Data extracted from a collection
■ ■ ■ ■ ■ ■ ■
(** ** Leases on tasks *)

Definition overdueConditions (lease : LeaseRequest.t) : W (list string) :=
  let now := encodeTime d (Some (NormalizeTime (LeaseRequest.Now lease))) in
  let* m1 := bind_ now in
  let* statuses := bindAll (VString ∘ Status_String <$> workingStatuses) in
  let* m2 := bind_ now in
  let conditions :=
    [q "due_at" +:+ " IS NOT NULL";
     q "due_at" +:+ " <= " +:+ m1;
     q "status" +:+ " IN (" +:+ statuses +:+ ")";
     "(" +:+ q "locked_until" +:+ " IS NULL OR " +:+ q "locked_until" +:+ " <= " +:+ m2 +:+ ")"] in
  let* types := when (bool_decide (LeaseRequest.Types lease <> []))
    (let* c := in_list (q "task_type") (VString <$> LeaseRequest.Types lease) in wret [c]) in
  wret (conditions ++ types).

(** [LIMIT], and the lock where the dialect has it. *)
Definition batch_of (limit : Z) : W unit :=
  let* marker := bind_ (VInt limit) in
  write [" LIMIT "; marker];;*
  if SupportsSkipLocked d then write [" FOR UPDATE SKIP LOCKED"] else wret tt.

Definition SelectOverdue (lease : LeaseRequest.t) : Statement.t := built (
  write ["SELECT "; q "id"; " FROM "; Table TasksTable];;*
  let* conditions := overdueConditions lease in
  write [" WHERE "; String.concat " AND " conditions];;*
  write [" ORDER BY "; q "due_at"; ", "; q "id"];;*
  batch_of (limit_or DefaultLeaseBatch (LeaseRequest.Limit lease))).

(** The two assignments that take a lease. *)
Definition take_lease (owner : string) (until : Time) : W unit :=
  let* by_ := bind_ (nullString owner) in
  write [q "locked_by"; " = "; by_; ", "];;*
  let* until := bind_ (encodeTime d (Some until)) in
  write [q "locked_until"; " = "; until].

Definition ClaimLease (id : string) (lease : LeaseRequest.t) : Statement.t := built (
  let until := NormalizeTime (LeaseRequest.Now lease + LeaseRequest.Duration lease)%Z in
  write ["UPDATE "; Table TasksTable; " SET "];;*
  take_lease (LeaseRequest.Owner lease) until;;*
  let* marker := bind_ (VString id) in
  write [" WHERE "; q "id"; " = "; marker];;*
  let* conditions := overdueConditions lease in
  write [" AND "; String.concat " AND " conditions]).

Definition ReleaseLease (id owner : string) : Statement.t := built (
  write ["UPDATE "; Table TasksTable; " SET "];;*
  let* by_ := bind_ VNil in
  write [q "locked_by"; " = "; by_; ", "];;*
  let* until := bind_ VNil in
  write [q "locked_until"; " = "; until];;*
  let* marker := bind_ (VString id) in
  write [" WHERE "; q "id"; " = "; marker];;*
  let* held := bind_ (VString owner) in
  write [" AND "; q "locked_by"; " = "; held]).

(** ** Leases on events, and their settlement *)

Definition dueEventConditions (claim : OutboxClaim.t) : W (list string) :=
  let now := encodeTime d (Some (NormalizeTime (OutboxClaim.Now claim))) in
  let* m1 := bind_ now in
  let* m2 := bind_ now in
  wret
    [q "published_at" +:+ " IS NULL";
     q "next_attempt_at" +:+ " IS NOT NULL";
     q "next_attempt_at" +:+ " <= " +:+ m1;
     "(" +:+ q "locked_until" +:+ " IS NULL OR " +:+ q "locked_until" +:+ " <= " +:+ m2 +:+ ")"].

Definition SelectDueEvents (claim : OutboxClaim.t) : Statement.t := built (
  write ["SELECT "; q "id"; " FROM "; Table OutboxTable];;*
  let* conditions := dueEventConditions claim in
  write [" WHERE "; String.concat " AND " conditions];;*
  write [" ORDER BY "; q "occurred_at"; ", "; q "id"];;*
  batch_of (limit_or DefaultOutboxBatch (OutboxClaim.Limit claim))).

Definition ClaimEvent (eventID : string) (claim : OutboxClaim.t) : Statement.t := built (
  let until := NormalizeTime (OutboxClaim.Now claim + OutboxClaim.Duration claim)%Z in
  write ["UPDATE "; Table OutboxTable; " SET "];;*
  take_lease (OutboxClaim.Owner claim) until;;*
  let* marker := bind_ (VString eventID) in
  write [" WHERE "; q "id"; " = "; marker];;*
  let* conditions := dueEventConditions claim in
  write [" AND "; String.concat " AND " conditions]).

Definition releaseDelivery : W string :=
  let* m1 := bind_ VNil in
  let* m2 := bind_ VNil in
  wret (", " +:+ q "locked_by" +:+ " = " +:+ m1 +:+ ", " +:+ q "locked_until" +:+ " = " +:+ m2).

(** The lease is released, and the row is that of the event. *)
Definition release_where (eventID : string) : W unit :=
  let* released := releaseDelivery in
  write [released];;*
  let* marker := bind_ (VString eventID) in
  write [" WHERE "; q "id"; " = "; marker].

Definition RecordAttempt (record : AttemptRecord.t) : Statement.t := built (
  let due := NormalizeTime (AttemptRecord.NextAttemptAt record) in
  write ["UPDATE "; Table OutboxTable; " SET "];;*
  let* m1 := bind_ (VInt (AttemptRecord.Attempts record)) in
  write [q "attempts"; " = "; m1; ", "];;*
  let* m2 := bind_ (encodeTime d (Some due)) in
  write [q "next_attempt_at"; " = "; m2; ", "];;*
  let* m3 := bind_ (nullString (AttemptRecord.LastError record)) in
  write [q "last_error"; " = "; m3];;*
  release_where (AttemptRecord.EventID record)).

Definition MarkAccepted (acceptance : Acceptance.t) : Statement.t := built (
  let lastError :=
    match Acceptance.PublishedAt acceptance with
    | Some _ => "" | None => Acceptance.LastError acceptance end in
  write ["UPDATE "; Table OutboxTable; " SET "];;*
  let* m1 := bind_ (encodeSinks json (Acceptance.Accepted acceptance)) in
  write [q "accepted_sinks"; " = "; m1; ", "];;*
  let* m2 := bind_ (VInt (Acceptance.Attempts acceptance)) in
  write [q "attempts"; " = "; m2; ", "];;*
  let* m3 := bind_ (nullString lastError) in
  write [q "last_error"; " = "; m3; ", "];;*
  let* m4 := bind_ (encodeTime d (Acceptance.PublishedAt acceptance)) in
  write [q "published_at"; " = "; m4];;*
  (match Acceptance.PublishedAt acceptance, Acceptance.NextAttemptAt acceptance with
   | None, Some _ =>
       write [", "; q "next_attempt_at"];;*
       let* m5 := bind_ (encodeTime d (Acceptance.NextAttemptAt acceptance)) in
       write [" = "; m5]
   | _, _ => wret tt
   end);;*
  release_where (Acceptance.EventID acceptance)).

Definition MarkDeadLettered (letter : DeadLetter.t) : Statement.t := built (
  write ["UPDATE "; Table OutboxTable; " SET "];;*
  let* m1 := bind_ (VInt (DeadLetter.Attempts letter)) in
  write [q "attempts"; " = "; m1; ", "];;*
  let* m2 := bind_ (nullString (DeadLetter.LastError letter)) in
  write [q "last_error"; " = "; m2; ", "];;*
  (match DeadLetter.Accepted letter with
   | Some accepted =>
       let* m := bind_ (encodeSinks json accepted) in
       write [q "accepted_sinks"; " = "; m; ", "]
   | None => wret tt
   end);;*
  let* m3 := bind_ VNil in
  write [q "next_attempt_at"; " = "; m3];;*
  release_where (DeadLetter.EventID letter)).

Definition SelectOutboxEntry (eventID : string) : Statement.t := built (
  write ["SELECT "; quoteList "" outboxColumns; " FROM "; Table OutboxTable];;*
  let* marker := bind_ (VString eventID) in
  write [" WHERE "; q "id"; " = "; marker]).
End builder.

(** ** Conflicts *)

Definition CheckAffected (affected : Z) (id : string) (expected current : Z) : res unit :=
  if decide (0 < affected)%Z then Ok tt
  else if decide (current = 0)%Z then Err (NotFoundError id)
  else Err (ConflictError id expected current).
■ ■ ■ ■ ■ ■ ■
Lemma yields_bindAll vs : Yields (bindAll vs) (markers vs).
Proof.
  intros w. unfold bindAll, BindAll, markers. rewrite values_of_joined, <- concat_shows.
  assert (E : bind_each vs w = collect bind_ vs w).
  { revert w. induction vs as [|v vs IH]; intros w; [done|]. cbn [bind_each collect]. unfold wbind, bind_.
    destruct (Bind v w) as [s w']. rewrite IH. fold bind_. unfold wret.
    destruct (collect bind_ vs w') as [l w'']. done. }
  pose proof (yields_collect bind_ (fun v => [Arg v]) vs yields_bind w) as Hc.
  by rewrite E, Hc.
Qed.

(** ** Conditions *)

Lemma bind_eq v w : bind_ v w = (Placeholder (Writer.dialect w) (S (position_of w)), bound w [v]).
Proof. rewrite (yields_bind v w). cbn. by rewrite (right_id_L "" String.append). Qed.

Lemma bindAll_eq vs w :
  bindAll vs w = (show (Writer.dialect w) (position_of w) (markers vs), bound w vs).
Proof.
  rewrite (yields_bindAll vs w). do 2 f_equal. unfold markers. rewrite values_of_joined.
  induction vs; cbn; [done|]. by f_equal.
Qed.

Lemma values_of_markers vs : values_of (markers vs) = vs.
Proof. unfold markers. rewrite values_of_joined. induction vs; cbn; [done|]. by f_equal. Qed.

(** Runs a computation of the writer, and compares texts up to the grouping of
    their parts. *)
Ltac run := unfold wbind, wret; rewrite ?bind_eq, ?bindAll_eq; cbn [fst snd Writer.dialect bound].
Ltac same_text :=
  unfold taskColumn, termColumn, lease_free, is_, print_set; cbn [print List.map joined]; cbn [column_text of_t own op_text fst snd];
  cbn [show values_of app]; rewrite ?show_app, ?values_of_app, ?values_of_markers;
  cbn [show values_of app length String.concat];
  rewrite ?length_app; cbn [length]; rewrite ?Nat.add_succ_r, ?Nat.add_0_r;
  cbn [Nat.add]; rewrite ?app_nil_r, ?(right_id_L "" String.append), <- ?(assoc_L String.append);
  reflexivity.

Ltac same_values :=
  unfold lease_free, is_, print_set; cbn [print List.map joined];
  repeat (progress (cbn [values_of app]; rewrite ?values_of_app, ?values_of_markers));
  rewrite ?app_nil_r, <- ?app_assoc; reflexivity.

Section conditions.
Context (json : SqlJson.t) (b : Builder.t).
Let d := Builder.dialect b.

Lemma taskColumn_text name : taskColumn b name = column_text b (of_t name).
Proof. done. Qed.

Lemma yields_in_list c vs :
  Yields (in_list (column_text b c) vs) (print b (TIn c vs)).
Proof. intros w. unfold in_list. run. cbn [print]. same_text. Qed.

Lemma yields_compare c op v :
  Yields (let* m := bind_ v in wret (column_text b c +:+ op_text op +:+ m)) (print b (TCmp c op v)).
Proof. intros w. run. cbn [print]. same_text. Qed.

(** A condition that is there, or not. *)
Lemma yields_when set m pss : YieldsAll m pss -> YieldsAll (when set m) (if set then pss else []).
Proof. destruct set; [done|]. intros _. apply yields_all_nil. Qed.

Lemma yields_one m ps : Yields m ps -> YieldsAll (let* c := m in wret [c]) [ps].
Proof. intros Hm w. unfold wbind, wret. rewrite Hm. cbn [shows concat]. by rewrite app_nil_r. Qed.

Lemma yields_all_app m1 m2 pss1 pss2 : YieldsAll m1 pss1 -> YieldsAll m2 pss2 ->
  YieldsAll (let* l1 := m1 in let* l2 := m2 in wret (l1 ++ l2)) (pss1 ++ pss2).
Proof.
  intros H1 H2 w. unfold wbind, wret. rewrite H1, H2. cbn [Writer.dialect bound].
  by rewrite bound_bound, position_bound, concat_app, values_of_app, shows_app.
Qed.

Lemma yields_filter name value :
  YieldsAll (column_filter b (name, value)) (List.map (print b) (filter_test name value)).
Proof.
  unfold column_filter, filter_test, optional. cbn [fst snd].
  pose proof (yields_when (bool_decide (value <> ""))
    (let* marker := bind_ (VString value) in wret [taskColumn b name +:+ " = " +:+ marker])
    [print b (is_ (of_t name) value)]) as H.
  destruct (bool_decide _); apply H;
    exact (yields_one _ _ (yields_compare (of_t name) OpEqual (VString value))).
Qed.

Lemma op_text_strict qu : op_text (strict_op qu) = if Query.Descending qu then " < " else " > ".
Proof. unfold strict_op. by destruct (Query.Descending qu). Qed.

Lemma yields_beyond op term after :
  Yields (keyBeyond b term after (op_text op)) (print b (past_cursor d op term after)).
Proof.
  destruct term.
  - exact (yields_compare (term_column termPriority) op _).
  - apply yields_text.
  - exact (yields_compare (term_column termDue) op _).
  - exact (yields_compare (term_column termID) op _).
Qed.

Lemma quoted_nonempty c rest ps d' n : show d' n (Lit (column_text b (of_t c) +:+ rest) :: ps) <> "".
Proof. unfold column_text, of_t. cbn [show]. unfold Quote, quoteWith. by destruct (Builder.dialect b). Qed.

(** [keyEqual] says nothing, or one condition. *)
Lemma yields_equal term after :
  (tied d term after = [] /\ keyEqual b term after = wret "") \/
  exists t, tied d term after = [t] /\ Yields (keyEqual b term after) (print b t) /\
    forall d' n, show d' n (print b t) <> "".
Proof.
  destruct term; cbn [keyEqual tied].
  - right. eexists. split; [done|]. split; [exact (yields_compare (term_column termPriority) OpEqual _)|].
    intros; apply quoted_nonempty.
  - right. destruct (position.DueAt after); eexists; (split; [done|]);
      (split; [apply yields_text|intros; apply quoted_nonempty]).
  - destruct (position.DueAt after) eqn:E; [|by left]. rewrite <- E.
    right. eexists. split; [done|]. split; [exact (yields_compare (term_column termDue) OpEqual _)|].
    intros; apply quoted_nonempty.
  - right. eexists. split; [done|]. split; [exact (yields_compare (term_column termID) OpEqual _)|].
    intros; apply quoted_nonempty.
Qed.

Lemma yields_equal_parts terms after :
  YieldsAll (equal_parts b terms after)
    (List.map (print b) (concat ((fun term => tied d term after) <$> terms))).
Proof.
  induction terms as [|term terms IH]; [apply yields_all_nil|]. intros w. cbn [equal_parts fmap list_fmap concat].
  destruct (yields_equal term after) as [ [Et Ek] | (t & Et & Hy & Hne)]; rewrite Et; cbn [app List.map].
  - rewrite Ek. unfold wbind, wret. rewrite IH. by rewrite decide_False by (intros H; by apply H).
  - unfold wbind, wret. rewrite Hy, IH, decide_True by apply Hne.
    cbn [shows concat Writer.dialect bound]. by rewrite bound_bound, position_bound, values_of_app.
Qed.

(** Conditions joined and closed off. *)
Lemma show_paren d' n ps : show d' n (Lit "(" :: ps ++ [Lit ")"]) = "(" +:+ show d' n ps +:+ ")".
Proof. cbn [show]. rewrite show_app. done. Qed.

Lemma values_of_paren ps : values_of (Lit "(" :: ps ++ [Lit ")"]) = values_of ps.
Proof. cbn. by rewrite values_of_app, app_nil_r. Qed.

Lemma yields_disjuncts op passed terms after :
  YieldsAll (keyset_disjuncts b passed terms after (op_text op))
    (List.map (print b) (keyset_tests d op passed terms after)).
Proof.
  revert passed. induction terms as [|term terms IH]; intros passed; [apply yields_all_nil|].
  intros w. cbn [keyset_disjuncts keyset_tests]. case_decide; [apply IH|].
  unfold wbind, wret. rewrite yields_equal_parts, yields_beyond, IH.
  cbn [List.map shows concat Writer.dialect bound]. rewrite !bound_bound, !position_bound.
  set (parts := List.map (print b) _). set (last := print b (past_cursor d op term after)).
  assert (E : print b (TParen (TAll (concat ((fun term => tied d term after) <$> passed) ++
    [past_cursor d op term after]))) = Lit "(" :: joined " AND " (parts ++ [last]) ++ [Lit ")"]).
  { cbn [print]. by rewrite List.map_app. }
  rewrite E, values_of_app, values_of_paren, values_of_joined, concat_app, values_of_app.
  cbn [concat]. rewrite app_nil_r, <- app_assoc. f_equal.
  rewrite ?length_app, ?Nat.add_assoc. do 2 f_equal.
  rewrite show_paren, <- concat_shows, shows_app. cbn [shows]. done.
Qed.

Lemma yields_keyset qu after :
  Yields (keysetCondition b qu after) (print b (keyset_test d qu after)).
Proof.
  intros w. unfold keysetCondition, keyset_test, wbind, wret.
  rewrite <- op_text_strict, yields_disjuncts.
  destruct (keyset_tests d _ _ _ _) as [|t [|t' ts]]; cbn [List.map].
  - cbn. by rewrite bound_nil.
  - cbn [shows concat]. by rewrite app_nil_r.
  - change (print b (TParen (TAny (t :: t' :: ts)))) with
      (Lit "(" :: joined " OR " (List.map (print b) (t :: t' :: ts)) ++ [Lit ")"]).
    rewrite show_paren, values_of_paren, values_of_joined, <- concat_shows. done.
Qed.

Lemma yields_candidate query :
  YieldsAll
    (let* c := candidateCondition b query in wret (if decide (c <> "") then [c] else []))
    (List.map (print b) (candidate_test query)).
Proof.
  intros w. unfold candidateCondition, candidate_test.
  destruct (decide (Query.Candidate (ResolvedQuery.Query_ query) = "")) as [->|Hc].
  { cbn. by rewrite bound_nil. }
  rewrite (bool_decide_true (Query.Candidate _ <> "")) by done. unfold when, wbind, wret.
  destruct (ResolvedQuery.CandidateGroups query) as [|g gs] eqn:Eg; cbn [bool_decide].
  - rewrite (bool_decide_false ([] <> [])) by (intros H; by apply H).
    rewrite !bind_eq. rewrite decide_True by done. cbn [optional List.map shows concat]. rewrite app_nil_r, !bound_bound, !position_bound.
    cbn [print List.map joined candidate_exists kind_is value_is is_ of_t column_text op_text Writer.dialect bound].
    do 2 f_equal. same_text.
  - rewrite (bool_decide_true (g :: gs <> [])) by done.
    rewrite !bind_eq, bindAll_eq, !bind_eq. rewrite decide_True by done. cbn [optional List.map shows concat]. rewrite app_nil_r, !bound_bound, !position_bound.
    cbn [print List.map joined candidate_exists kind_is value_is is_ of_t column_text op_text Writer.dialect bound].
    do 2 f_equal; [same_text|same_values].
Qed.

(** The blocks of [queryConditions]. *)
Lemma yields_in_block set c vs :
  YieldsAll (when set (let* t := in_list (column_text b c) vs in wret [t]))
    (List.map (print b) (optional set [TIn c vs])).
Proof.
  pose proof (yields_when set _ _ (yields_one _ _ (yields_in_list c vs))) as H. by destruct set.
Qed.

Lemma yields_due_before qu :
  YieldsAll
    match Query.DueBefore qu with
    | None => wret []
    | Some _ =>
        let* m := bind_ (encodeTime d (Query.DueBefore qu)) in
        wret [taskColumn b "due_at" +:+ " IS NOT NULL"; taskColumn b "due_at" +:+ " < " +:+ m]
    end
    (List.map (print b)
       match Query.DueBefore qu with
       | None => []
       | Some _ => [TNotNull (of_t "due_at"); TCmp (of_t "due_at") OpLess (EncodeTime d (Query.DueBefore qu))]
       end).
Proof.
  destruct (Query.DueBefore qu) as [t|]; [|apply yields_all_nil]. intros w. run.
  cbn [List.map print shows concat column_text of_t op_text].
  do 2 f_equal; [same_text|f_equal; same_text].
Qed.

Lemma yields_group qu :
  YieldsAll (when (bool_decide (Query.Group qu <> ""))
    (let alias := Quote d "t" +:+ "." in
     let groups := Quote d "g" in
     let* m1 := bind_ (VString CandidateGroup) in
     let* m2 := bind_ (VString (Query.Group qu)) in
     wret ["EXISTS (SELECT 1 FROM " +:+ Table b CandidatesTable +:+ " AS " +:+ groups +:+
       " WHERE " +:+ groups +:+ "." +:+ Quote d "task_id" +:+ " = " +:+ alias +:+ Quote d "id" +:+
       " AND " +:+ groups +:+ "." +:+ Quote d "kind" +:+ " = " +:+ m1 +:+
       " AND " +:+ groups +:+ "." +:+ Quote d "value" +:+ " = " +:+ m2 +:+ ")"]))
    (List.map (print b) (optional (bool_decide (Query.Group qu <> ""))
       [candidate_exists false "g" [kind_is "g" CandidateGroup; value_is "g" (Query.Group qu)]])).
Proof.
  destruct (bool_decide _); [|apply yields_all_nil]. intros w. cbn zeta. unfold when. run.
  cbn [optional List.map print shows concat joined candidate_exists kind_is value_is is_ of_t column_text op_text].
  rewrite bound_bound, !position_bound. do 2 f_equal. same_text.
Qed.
■ ■ ■ ■ ■ ■ ■
PROBLEM DESCRIPTION
Select and copy every line from the records that includes the word "else".

SOLUTION TO THIS PROBLEM
  if SupportsSkipLocked d then write [" FOR UPDATE SKIP LOCKED"] else wret tt.
  else if decide (current = 0)%Z then Err (NotFoundError id)
  else Err (ConflictError id expected current).
Lemma yields_when set m pss : YieldsAll m pss -> YieldsAll (when set m) (if set then pss else []).
Lemma op_text_strict qu : op_text (strict_op qu) = if Query.Descending qu then " < " else " > ".
    (let* c := candidateCondition b query in wret (if decide (c <> "") then [c] else []))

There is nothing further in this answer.